Spendlove declined to answer a question about what the miscommunication was.

Equality Utah Executive Director Troy Williams was also concerned about the process.

“This bill was drafted in isolation from the transgender community that it impacts,” Williams said. “This message bill claims that transgender kids don't exist, but they do exist. And they are my heroes. They are more courageous than I will ever be.”

Rep. Rex Shipp, R-Cedar City, is the bill’s sponsor.

“This is about protecting children,” Shipp said. “Puberty blockers and cross-sex hormones are are harmful and have permanent cause, permanent, irreversible damage in these kids.”

But according to the American Academy of Pediatrics, the leading medical journal for pediatricians, puberty blocking drugs are reversible and are typically stopped at the age of 16. When the drugs are stopped, puberty resumes. The AAP’s guidelines also explain that gender affirmation surgery is usually reserved for adults. The Endocrine Society also has guidelines for treating transgender patients.

However, Atlanta-based Pediatric Endocrinologist Dr. Quentin Van Meter, said during the hearing he rejects those policies because they were created by “activists.” He added he thinks their effects are irreversible.

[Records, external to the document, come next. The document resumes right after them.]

Lemma starts_exists i : ∃ t, starts i t.
Proof. destruct (start_of_day_date tz (anchor i)) as (t & Ht & _). by exists t. Qed.
Lemma starts_month i t : months_ok i → starts i t → month_at t = i.
Proof.
  intros Hi Ht. destruct (start_of_day_date tz (anchor i)) as (t' & Ht' & Hd). unfold starts in Ht. rewrite Ht' in Ht. injection Ht as <-.
  unfold month_at. rewrite Hd. by apply anchor_month.
Qed.
Lemma starts_strict i j t t' : months_ok i → months_ok j → starts i t → starts j t' → i < j → t < t'.
Proof. intros Hi Hj Ht Ht' Hij. apply month_at_before. by rewrite (starts_month i t), (starts_month j t'). Qed.
Lemma starts_le i j t t' : months_ok i → months_ok j → starts i t → starts j t' → i ≤ j → t ≤ t'.
Proof.
  intros Hi Hj Ht Ht' Hij. destruct (decide (i = j)) as [<-|]; [unfold starts in *; rewrite Ht in Ht'; injection Ht'; lia|].
  assert (t < t'); [|lia]. apply (starts_strict i j); [done..|lia].
Qed.

(** The window an instant finds starts with the month of the instant or with the one before. *)
Lemma cycle_window_index now (i := month_at now) :
  months_ok (i - 1) → months_ok (i + 1) →
  ∃ j start finish, i - 1 ≤ j ≤ i ∧ starts j start ∧ starts (j + 1) finish ∧
    cycle_window_at tz now day_of_month = Ok (start, finish) ∧ start ≤ now < finish.
Proof.
  intros Hlo Hhi. assert (months_ok i) as Hi by (unfold months_ok in *; lia).
  destruct (starts_exists (i - 1)) as [p Hp], (starts_exists i) as [t Ht], (starts_exists (i + 1)) as [n Hn].
  assert (p < now) by (apply month_at_before; rewrite (starts_month (i - 1)) by done; fold i; lia).
  assert (now < n) by (apply month_at_before; rewrite (starts_month (i + 1) n) by done; fold i; lia).
  assert (∀ j start, months_ok j → starts j start →
    next_year_month (date_year (local_date tz start)) (date_month (local_date tz start)) = ((j + 1) / 12, (j + 1) mod 12 + 1)) as Hnext.
  { intros j start Hj Hs. destruct (month_of (local_date tz start)) as [-> ->]. fold (month_at start). rewrite (starts_month j) by done. apply next_year_month_index. }
  unfold cycle_window_at. cbv zeta. destruct (month_of (local_date tz now)) as [-> ->]. fold (month_at now). fold i. fold (anchor i).
  unfold starts in Ht. rewrite Ht. cbn [rbind]. destruct (Z.leb_spec t now) as [Hle|Hgt].
  - exists i, t, n. cbn [rbind]. rewrite (Hnext i t) by done. fold (anchor (i + 1)). unfold starts in Hn. rewrite Hn. split_and!; try done; lia.
  - exists (i - 1), p, t. rewrite prev_year_month_index. fold (anchor (i - 1)). pose proof Hp as Hp'. unfold starts in Hp'. rewrite Hp'. cbn [rbind].
    rewrite (Hnext (i - 1) p) by done. replace (i - 1 + 1) with i by lia. fold (anchor i). rewrite Ht. split_and!; try done; lia.
Qed.

(** Every instant of a window has that window. *)
Lemma window_at_index j now start finish :
  months_ok (j - 1) → months_ok (j + 2) → starts j start → starts (j + 1) finish → start ≤ now < finish →
  cycle_window_at tz now day_of_month = Ok (start, finish).
Proof.
  intros Hlo Hhi Hs Hf [Hnow Hnow']. unfold months_ok in *.
  pose proof (month_at_mono start now Hnow) as Hji. rewrite (starts_month j) in Hji by (done || unfold months_ok; lia).
  pose proof (month_at_mono now finish ltac:(lia)) as Hij. rewrite (starts_month (j + 1) finish) in Hij by (done || unfold months_ok; lia).
  destruct (cycle_window_index now) as (k & s & f & Hk & Hks & Hkf & -> & Hwin); [unfold months_ok; lia..|].
  assert (k = j) as ->.
  { destruct (Z.lt_trichotomy k j) as [Hlt|[|Hlt]]; [|done|]; exfalso.
    - assert (f ≤ start); [|lia]. apply (starts_le (k + 1) j); [unfold months_ok; lia|unfold months_ok; lia|done|done|lia].
    - assert (finish ≤ s); [|lia]. apply (starts_le (j + 1) k); [unfold months_ok; lia|unfold months_ok; lia|done|done|lia]. }
  unfold starts in *. rewrite Hs in Hks. rewrite Hf in Hkf. by injection Hks as ->; injection Hkf as ->.
Qed.
End Tiling.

“These are troubled children,” he said. “They are hanging onto the idea that a new gender will solve their problems.”

Van Meter is the president of the American College of Pediatrics, an anti-LGBTQ organization that has been labeled as a hate group by the Southern Poverty Law Center.

Dr. Jennifer Plumb, a pediatrician at the University of Utah, said lawmakers shouldn’t get in the way of medical decisions made between a family and their doctor.

“I’ve never once done 20 years of doing this — I've never stepped out of a room and thought to call one of you all,” she said. “I've never thought to call a legislator and say, ‘Tell me how to best take care of this kid’ — because I trust the national organizations and agencies, because I trust my colleagues.”

During a news conference Thursday, Gov. Spencer Cox threatened to veto the original version of the bill. He said changes made in the proposed substitute bill are improvements, but he is still wary.

“I think we have to be really careful any time government gets in between doctors and families and patients,” Cox said. “It's not much of a stretch to go from saying, ‘You can only get this type of medical care or you can't get this type of medical care to you have to get a vaccine and government's going to force that.’”

Sonja Hutson is a politics and government reporter at KUER.